La ralentización en la retirada de los permisos gratuitos permitirá a estas compañías españolas mantener una estructura de costes más competitiva en los mercados internacionales durante más tiempo. Esto es especialmente relevante para las exportaciones, ya que les ayuda a competir con productores de fuera de la UE que no afrontan una fiscalidad climática similar. El Gobierno español, en línea con otros socios como Alemania o Polonia, ha mantenido una posición pragmática, defendiendo la necesidad de proteger el tejido industrial para evitar la deslocalización y la pérdida de empleo, aunque sin abandonar los compromisos climáticos a largo plazo.
Riesgos estratégicos y el futuro de la inversión verde
Sin embargo, la decisión no está exenta de contrapartidas estratégicas. Para los directivos de las empresas españolas, este alivio regulatorio a corto plazo podría generar una complacencia que retrase inversiones críticas en tecnologías de descarbonización y eficiencia energética. Analistas macroeconómicos advierten que, si bien la medida protege la rentabilidad actual, también podría dejar a la industria española en una posición de desventaja tecnológica cuando, inevitablemente, el coste de emitir carbono se endurezca de forma definitiva en el futuro.
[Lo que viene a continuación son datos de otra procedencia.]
(* ===== verification/SavedData.v ===== *)
(** Saved presets and calculations: [internal/saveddata/saveddata.go], with the
    tables of [migrations/0016_cloud_saved_data.sql]; the service, then the HTTP
    handlers. *)
From S2P Require Import Prelude GoLists GoBase Float64 Webhook BillingDB Utf8 Json Billing Accounts Http.
Local Open Scope Z_scope.

Definition PresetLimitEntitlement : string := "saved_configurations.max".
Definition CalculationLimitEntitlement : string := "saved_calculations.max".
Definition defaultPresetLimit : Z := 3.
Definition defaultCalculationLimit : Z := 20.
Definition maxListLimit : Z := 100.

(** [kindPattern]: [^[a-z][a-z0-9_-]{0,31}$]. *)
Definition kind_first (c : ascii) : bool := in_range 97 122 c.
Definition kind_rest (c : ascii) : bool :=
  in_range 97 122 c || in_range 48 57 c || bool_decide (c = "_"%char) || bool_decide (c = "-"%char).

Definition kindPattern (s : string) : bool :=
  match s with
  | String c s' => kind_first c && str_all kind_rest s' && (str_len s' <=? 31)
  | EmptyString => false
  end.

(** * Data *)

Record Preset := {
  ps_ID : string;
  ps_Name : string;
  ps_Payload : string;
  ps_IsDefault : bool;
  ps_CreatedAt : time;
  ps_UpdatedAt : time;
}.

Record Calculation := {
  ca_ID : string;
  ca_Name : option string;
  ca_Kind : string;
  ca_Snapshot : string;
  ca_CreatedAt : time;
}.

Record PresetInput := { pin_Name : string; pin_Payload : string; pin_IsDefault : bool }.

Record CalculationInput := {
  cin_Name : option string;
  cin_Kind : string;
  cin_Snapshot : string;
}.

(** The rows: a preset or calculation and the user it belongs to. *)
Record SavedDB := {
  sv_accounts : AccountsDB;
  sv_presets : list (string * Preset);
  sv_calculations : list (string * Calculation);
}.

(** What PostgreSQL makes of texts: [jsonb] of a JSON text, when it accepts it, its
    [jsonb_typeof], and [lower]. *)
Class SavedEncoding := {
  to_jsonb : string -> option string;
  jsonb_typeof : string -> string;
  sql_lower : string -> string;
}.

(** * Errors *)

Inductive saved_step := SBegin | SCount | SClear | SInsert | SUpdate | SDelete | SList | SCommit.

(** A statement fails with a violation of a unique index ([23505]), without a row
    to return, or otherwise. *)
Inductive saved_failure := UniqueViolation | NoSuchRow | Failure (e : db_failure).

Inductive saved_error :=
  | ErrLimitReached
  | ErrNotFound
  | ErrConflict
  | ErrInvalid
  | AccessError (e : account_error)
  | StatementError (st : saved_step) (e : saved_failure).

Definition normalizeDatabaseError (st : saved_step) (e : saved_failure) : saved_error :=
  match e with
  | NoSuchRow => ErrNotFound
  | UniqueViolation => ErrConflict
  | Failure _ => StatementError st e
  end.

(** The environment of a call: the account queries, the [now()] of the
    transaction, the identifier the database generates, and what becomes of the
    statements. *)
Record saved_call := {
  sv_account : account_call;
  sv_now : time;
  sv_new_id : string;
  sv_outcome : saved_step -> outcome;
}.

Definition set_saved_accounts (a : AccountsDB) (d : SavedDB) : SavedDB :=
  {| sv_accounts := a; sv_presets := sv_presets d; sv_calculations := sv_calculations d |}.
Definition set_presets (l : list (string * Preset)) (d : SavedDB) : SavedDB :=
  {| sv_accounts := sv_accounts d; sv_presets := l; sv_calculations := sv_calculations d |}.
Definition set_calculations (l : list (string * Calculation)) (d : SavedDB) : SavedDB :=
  {| sv_accounts := sv_accounts d; sv_presets := sv_presets d; sv_calculations := l |}.

(** * Validation *)

(** [isJSONObject]: a JSON text whose value is an object. *)
Definition isJSONObject (value : string) : bool :=
  match scan_json value with
  | Scanned (JObject _, _) rest => is_empty (skip_spaces rest)
  | _ => false
  end.

Definition validatePresetInput (input : PresetInput) : result saved_error unit :=
  let name := TrimSpace (pin_Name input) in
  fail_if is_empty name || (80 <? RuneCount name) || negb (isJSONObject (pin_Payload input))
    with ErrInvalid else
  Ok tt.

Definition validateCalculationInput (input : CalculationInput) : result saved_error unit :=
  fail_if match cin_Name input with Some n => 120 <? RuneCount (TrimSpace n) | None => false end
    with ErrInvalid else
  let kind := TrimSpace (cin_Kind input) in
  fail_if negb (is_empty kind) && negb (kindPattern kind) with ErrInvalid else
  fail_if negb (isJSONObject (cin_Snapshot input)) with ErrInvalid else
  Ok tt.

(** [entitlementLimit]: a number is truncated by [int(typed)]; anything else, and
    an entitlement that is absent, gives the fallback. *)
Definition entitlementLimit (entitlements : gmap string any_value) (key : string) (fallback : Z) : Z :=
  match entitlements !! key with
  | Some (VNumber q) => to_int64 (Some (Z.quot (Qnum q) (Z.pos (Qden q))))
  | _ => fallback
  end.

(** * Tables *)
Section saved.
Context `{Unicode} `{EntitlementEncoding} `{SavedEncoding}.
El debate en la Comisión Europea y el Parlamento Europeo se centra ahora en encontrar la cadencia correcta: una que evite un shock económico en la industria pesada sin desvirtuar el espíritu del Pacto Verde Europeo. La resolución final, que se espera para finales de año, definirá la velocidad de la transición industrial en Europa y, con ello, el horizonte de planificación para las exportadoras y el sector logístico español durante la próxima década.